**Exercise description**: Pull every line with "Hloop" from the data.
..........
Lemma write_submission_ok v :
  claim_ok s0 claimed TSubmission (sub_id v) ->
  exists m', write_submission v m = (m', Ok tt) /\ tables_loop s0 seq (<[sub_id v := TSubmission]> claimed) m'.
Proof.
  intros Hc. destruct (tl_state _ _ _ _ Hloop) as [_ H1 H2 H3 [S1 S2] _].
  eexists. split; [reflexivity|]. apply (tables_loop_write s0 seq claimed m); try done; [solve_owner|].
  split; [by apply keyed_insert_id|]. cbn. intros c r id. rewrite request_id_record. case_decide as E.
  - intros [= <-]. exists v. rewrite lookup_insert_eq. naive_solver.
  - intros [H Hne]%request_id_forget. destruct (S2 _ _ _ H) as (w & Hw & Hwc & Hwr).
    exists w. rewrite lookup_insert_ne; [done|]. intros <-. by apply (Hne w).
Qed.
End Writes.

Lemma apply_write_ok s0 seq claimed m w claimed' :
  disjoint_tables s0 -> tables_loop s0 seq claimed m -> checkGlobalId s0 claimed w = Ok claimed' ->
  exists m', apply_write seq w m = (m', Ok tt) /\ tables_loop s0 seq claimed' m'.
Proof.
  intros Hd Hloop Hw. destruct (write_claim w) as [[t id]|] eqn:Ew.
  2:{ unfold checkGlobalId in Hw. rewrite Ew in Hw. injection Hw as <-. exists m. by destruct w. }
  destruct (checkGlobalId_Ok _ _ _ _ _ _ Hd Ew Hw) as [-> Hc]. destruct w; cbn in Ew; try discriminate Ew; injection Ew as <- <-; cbn [apply_write].
  - by apply write_conversation_ok.
  - by apply write_entry_ok.
  - by apply write_task_ok.
  - by apply write_submission_ok.
  - exists m. split; [done|]. destruct Hloop as [L1 L2 Ho L4 L5 L6 L7 L8]. split; try done.
    intros x t. rewrite (Ho x t). destruct (decide (x = create_id record)) as [->|Hx].
    + rewrite lookup_insert_eq. destruct Hc as [Hf _]. destruct (Hf eq_refl) as [-> _]. naive_solver.
    + by rewrite lookup_insert_ne.
Qed.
..........
**Solution to the exercise**:
  intros Hc. destruct (tl_state _ _ _ _ Hloop) as [_ H1 H2 H3 [S1 S2] _].
  intros Hd Hloop Hw. destruct (write_claim w) as [[t id]|] eqn:Ew.
  - exists m. split; [done|]. destruct Hloop as [L1 L2 Ho L4 L5 L6 L7 L8]. split; try done.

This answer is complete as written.